BEGIN Supplied records

Lemma check_param_spec required params key def :
  exists r, check_param graphemes parse_rfc3339 json_text required params key def = Some r
    /\ ((exists p, r = Ok p) <-> param_ok required params key def)
    /\ forall p, r = Ok p -> param_result params key def (p !! key) /\ forall k, k <> key -> p !! k = params !! k.
Proof.
  unfold check_param, param_ok, param_result. destruct (params !! key) as [raw|] eqn:Hkey.
  - destruct (coerce_param ("Params/" +:+ key) def raw) as [v|e].
    2: { eexists. split; [done|]. split; [|done]. split; [by intros [? ?]|by intros (? & ? & _)]. }
    destruct (check_no_lexicons (vsize def) "" ("Params/" +:+ key) def v ltac:(done)) as [r Hr]. rewrite Hr.
    pose proof (check_decides _ _ _ _ _ _ _ Hr) as Hd. destruct r as [[]|e]; (eexists; split; [done|]).
    + split; [split; [|by eauto]|].
      * intros _. exists v. split; [done|]. by apply Hd.
      * intros p [= <-]. rewrite lookup_insert_eq. split; [eauto|]. intros k Hk.
        by rewrite lookup_insert_ne, lookup_delete_ne.
    + split; [|done]. split; [by intros [? ?]|]. intros (v' & [= <-] & Hc). by apply Hd in Hc.
  - destruct (get def "default") as [d|].
    + eexists. split; [done|]. split; [split; [done|by eauto]|]. intros p [= <-]. rewrite lookup_insert_eq. split; [done|].
      intros k Hk. by rewrite lookup_insert_ne.
    + destruct (str_mem key required) eqn:Hreq; (eexists; split; [done|]).
      * apply str_mem_true in Hreq. split; [|done]. split; [by intros [? ?]|]. intros H. by destruct (H eq_refl).
      * apply str_mem_false in Hreq. split; [split; [done|by eauto]|]. by intros p [= <-].
Qed.

Lemma check_params_spec required properties : NoDup properties.*1 -> forall params,
  exists r, check_params graphemes parse_rfc3339 json_text required params properties = Some r
    /\ ((exists p, r = Ok p) <-> forall key def, (key, def) ∈ properties -> param_ok required params key def)
    /\ forall p, r = Ok p ->
         (forall key def, (key, def) ∈ properties -> param_result params key def (p !! key))
         /\ forall k, k ∉ properties.*1 -> p !! k = params !! k.
Proof.
  induction properties as [|[key def] ps IH]; intros Hnd params; simpl.
  { eexists. split; [done|]. split.
    - split; [|by eauto]. intros _ k d Hk. by apply not_elem_of_nil in Hk.
    - intros p [= <-]. split; [|done]. intros k d Hk. by apply not_elem_of_nil in Hk. }
  apply NoDup_cons in Hnd as [Hfresh Hnd].
  destruct (check_param_spec required params key def) as (r & -> & Hok & Hres).
  destruct r as [p1|e].
  2: { eexists. split; [done|]. split; [|done]. split; [by intros [? ?]|]. intros H.
       destruct (proj2 Hok (H key def ltac:(by left))). done. }
  destruct (Hres p1 eq_refl) as [Hr1 Hother]. destruct (IH Hnd p1) as (r & -> & Hok2 & Hres2).
  assert (Hsame : forall k d, (k, d) ∈ ps -> p1 !! k = params !! k).
  { intros k d Hk. apply Hother. intros ->. apply Hfresh. apply list_elem_of_fmap. by exists (key, d). }
  exists r. split; [done|]. split.
  - rewrite Hok2. split.
    + intros H k d [[= -> ->]|Hk]%elem_of_cons; [apply Hok; eauto|]. specialize (H k d Hk). unfold param_ok in *.
      by rewrite (Hsame k d Hk) in H.
    + intros H k d Hk. specialize (H k d ltac:(by right)). unfold param_ok in *. by rewrite (Hsame k d Hk).
  - intros p Hp. destruct (Hres2 p Hp) as [Hin Hout]. split.
    + intros k d [[= -> ->]|Hk]%elem_of_cons; [by rewrite Hout|]. specialize (Hin k d Hk). unfold param_result in *.
      by rewrite (Hsame k d Hk) in Hin.
    + intros k Hk. rewrite Hout by (intros ?; apply Hk; by right). apply Hother. intros ->. apply Hk. by left.
Qed.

END Supplied records

Print the data above exactly.

> [Response to the task]:
Lemma check_param_spec required params key def :
  exists r, check_param graphemes parse_rfc3339 json_text required params key def = Some r
    /\ ((exists p, r = Ok p) <-> param_ok required params key def)
    /\ forall p, r = Ok p -> param_result params key def (p !! key) /\ forall k, k <> key -> p !! k = params !! k.
Proof.
  unfold check_param, param_ok, param_result. destruct (params !! key) as [raw|] eqn:Hkey.
  - destruct (coerce_param ("Params/" +:+ key) def raw) as [v|e].
    2: { eexists. split; [done|]. split; [|done]. split; [by intros [? ?]|by intros (? & ? & _)]. }
    destruct (check_no_lexicons (vsize def) "" ("Params/" +:+ key) def v ltac:(done)) as [r Hr]. rewrite Hr.
    pose proof (check_decides _ _ _ _ _ _ _ Hr) as Hd. destruct r as [[]|e]; (eexists; split; [done|]).
    + split; [split; [|by eauto]|].
      * intros _. exists v. split; [done|]. by apply Hd.
      * intros p [= <-]. rewrite lookup_insert_eq. split; [eauto|]. intros k Hk.
        by rewrite lookup_insert_ne, lookup_delete_ne.
    + split; [|done]. split; [by intros [? ?]|]. intros (v' & [= <-] & Hc). by apply Hd in Hc.
  - destruct (get def "default") as [d|].
    + eexists. split; [done|]. split; [split; [done|by eauto]|]. intros p [= <-]. rewrite lookup_insert_eq. split; [done|].
      intros k Hk. by rewrite lookup_insert_ne.
    + destruct (str_mem key required) eqn:Hreq; (eexists; split; [done|]).
      * apply str_mem_true in Hreq. split; [|done]. split; [by intros [? ?]|]. intros H. by destruct (H eq_refl).
      * apply str_mem_false in Hreq. split; [split; [done|by eauto]|]. by intros p [= <-].
Qed.

Lemma check_params_spec required properties : NoDup properties.*1 -> forall params,
  exists r, check_params graphemes parse_rfc3339 json_text required params properties = Some r
    /\ ((exists p, r = Ok p) <-> forall key def, (key, def) ∈ properties -> param_ok required params key def)
    /\ forall p, r = Ok p ->
         (forall key def, (key, def) ∈ properties -> param_result params key def (p !! key))
         /\ forall k, k ∉ properties.*1 -> p !! k = params !! k.
Proof.
  induction properties as [|[key def] ps IH]; intros Hnd params; simpl.
  { eexists. split; [done|]. split.
    - split; [|by eauto]. intros _ k d Hk. by apply not_elem_of_nil in Hk.
    - intros p [= <-]. split; [|done]. intros k d Hk. by apply not_elem_of_nil in Hk. }
  apply NoDup_cons in Hnd as [Hfresh Hnd].
  destruct (check_param_spec required params key def) as (r & -> & Hok & Hres).
  destruct r as [p1|e].
  2: { eexists. split; [done|]. split; [|done]. split; [by intros [? ?]|]. intros H.
       destruct (proj2 Hok (H key def ltac:(by left))). done. }
  destruct (Hres p1 eq_refl) as [Hr1 Hother]. destruct (IH Hnd p1) as (r & -> & Hok2 & Hres2).
  assert (Hsame : forall k d, (k, d) ∈ ps -> p1 !! k = params !! k).
  { intros k d Hk. apply Hother. intros ->. apply Hfresh. apply list_elem_of_fmap. by exists (key, d). }
  exists r. split; [done|]. split.
  - rewrite Hok2. split.
    + intros H k d [[= -> ->]|Hk]%elem_of_cons; [apply Hok; eauto|]. specialize (H k d Hk). unfold param_ok in *.
      by rewrite (Hsame k d Hk) in H.
    + intros H k d Hk. specialize (H k d ltac:(by right)). unfold param_ok in *. by rewrite (Hsame k d Hk).
  - intros p Hp. destruct (Hres2 p Hp) as [Hin Hout]. split.
    + intros k d [[= -> ->]|Hk]%elem_of_cons; [by rewrite Hout|]. specialize (Hin k d Hk). unfold param_result in *.
      by rewrite (Hsame k d Hk) in Hin.
    + intros k Hk. rewrite Hout by (intros ?; apply Hk; by right). apply Hother. intros ->. apply Hk. by left.
Qed.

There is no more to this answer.